The Great Challenge for 2013

Caring for our environment is an economic and moral imperative

Caring for and protecting Nature is seen as a luxury reserved for the good times. At the moment, concern for conservation is considered an impediment to economic growth so the environmental agenda is pushed to the bottom of the list of political and financial priorities.

But caring for our environment is a moral imperative, and never more so than now, as we enter a new year.

The priority for politicians, industrialists and business leaders is to build more airports, more motorways, more high-speed railways, more office blocks and more housing estates. This presents a great challenge to ecologists and environmentalists whose task now is to show that ecology and economy are not in contradiction with each other.

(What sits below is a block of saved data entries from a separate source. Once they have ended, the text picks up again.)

Lemma mixedState_reachable :
  reachable (fhe := CountingOracle) (run (fhe := CountingOracle) mixedHistory initial).
Proof. exact (reachable_run (fhe := CountingOracle) mixedHistory). Qed.

(** Bob submits a count on the state with Alice's pending task. *)
Lemma submit_then_get_witness :
  getBinding 2
    (transact (fhe := CountingOracle) pendingState
       (bob_block2, SubmitExternalEncryptedCount 5))
  = (bob, 0, 0, 5, 1012).
Proof.
  refine (proj1 (submit_then_get bob_block2 5 pendingState _ 2 _)).
  vm_compute. reflexivity.
Defined.

Lemma bindings_numbered_witness :
  0 <= bindingCount pendingState <= uint256_max.
Proof.
  exact (proj1 (bindings_numbered (fhe := CountingOracle) pendingState
                  pendingState_reachable)).
Defined.


Lemma bindings_immutable_witness :
  getBinding 1 (run (fhe := CountingOracle) mixedHistory pendingState)
  = getBinding 1 pendingState.
Proof.
  refine (bindings_immutable (fhe := CountingOracle) pendingState mixedHistory 1
            pendingState_reachable _).
  vm_compute. split; discriminate.
Defined.

Lemma getBinding_unregistered_is_zero_witness :
  getBinding 0 pendingState = (0, 0, 0, 0, 0).
Proof.
  refine (getBinding_unregistered_is_zero (fhe := CountingOracle) pendingState 0
            pendingState_reachable _).
  vm_compute. intros [H _]. apply H. reflexivity.
Defined.

Lemma registrations_logged_witness :
  BindingRegistered 3 bob
  ∈ events (run (fhe := CountingOracle) mixedHistory initial).
Proof.
  refine (proj2 (registrations_logged (fhe := CountingOracle) _
                   mixedState_reachable 3 bob) _).
  vm_compute. split; [split; discriminate | reflexivity].
Defined.

Lemma lookup_returns_binding_with_hash_witness :
  (getBinding 3 (run (fhe := CountingOracle) mixedHistory initial)).1.1.1.2 = 11.
Proof.
  refine (proj2 (lookup_returns_binding_with_hash (fhe := CountingOracle) _ 11
                   mixedState_reachable _)).
  vm_compute. discriminate.
Defined.

(** Request 7 was never assigned in the pending state. *)
Lemma unassigned_request_rejected_witness :
  call (fhe := CountingOracle) bob_block2 (HandleDecryption 7 seven []) pendingState
  = Revert (Require "Unknown request").
Proof.
  refine (proj1 (unassigned_request_rejected (fhe := CountingOracle) pendingState 7
                   pendingState_reachable _ bob_block2 _ _)).
  - vm_compute. intros H. apply list_elem_of_singleton in H. discriminate H.
  - reflexivity.
Defined.

(** Alice's request on the registered binding, then the oracle's answer. *)
Lemma request_then_complete_witness :
  exists r, correlated r pendingState = correlated 0 pendingState.
Proof.
  destruct (request_then_complete (fhe := CountingOracle) alice_block2
              (RequestBindingDecryption 1) registered pendingState
              (correlated 0 pendingState) I)
    as (r & _ & Hcor & _).
  - vm_compute. reflexivity.
  - vm_compute. discriminate.
  - exists r. exact Hcor.
Defined.

Lemma completion_touches_one_task_witness :
  bindings completedOnce = bindings pendingState.
Proof.
  refine (proj1 (proj2 (completion_touches_one_task (fhe := CountingOracle)
                          bob_block2 0 goodCallback pendingState completedOnce
                          None _ _))).
  - reflexivity.
  - vm_compute. reflexivity.
Defined.

(** The answers to requests 0 and 1 on the state with two pending tasks. *)
Lemma completions_commute_witness :
  exists sab sba,
    handleDecryption (fhe := CountingOracle) 1 seven (expectedProof 1 seven)
      (transact (fhe := CountingOracle) twoPendingState (bob_block2, goodCallback))
    = Ok sab
    /\ tasks sab = tasks sba.
Proof.
  destruct (completions_commute (fhe := CountingOracle)
              0 seven (expectedProof 0 seven) 1 seven (expectedProof 1 seven)
              twoPendingState
              (transact (fhe := CountingOracle) twoPendingState
                 (bob_block2, goodCallback))
              (transact (fhe := CountingOracle) twoPendingState
                 (bob_block2, HandleDecryption 1 seven (expectedProof 1 seven))))
    as (sab & sba & H1 & _ & Ht & _).
  - vm_compute. discriminate.
  - vm_compute. reflexivity.
  - vm_compute. reflexivity.
  - exists sab, sba. split; [exact H1 | exact Ht].
Defined.

Lemma stored_tasks_well_formed_witness :
  exists task,
    tasks pendingState !! correlated 0 pendingState = Some task
    /\ 1 <= DecryptTask.bindingId task <= bindingCount pendingState.
Proof.
  eexists. split; [vm_compute; reflexivity |].
  refine (proj1 (proj2 (stored_tasks_well_formed (fhe := CountingOracle)
                          pendingState (correlated 0 pendingState) _
                          pendingState_reachable _))).
  vm_compute. reflexivity.
Defined.

Lemma completed_tasks_are_logged_witness :
  correlated 0 pendingState <> 0.
Proof.
  refine (proj1 (completed_tasks_are_logged (fhe := CountingOracle) completedOnce
                   (correlated 0 pendingState) completedOnce_reachable _)).
  vm_compute. reflexivity.
Defined.

Lemma oracle_is_asked_about_stored_bindings_witness :
  exists b,
    1 <= b <= bindingCount pendingState
    /\ [33] = [toBytes32 (FHE := CountingOracle) (getBinding b pendingState).1.2].
Proof.
  refine (proj2 (oracle_is_asked_about_stored_bindings (fhe := CountingOracle)
                   pendingState
                   (mkOracleRequest [33] handleDecryption_selector 0)
                   pendingState_reachable _)).
  vm_compute. apply list_elem_of_singleton. reflexivity.
Defined.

The problems of 2012 – the drought, floods and crop failures – have all been caused by human-induced CO2 emissions leading to climatic calamities. So the answer is not more of the same old paradigm and more of the same industrial economy dependent on fossil fuels, but progress towards a natural, sustainable and lowcarbon economy. And with this new perspective, the environment automatically becomes an economic imperative.

But the environment is more than an economic imperative - it is a moral imperative too. We, the present generation, have no right to take the forests, fields and fisheries from future generations. No ethical standards should permit us to fill our oceans with plastics and our biosphere with carbon dioxide. And it is the moral responsibility of every generation to leave the land in as good a shape – if not better – than when we inherited it from our ancestors.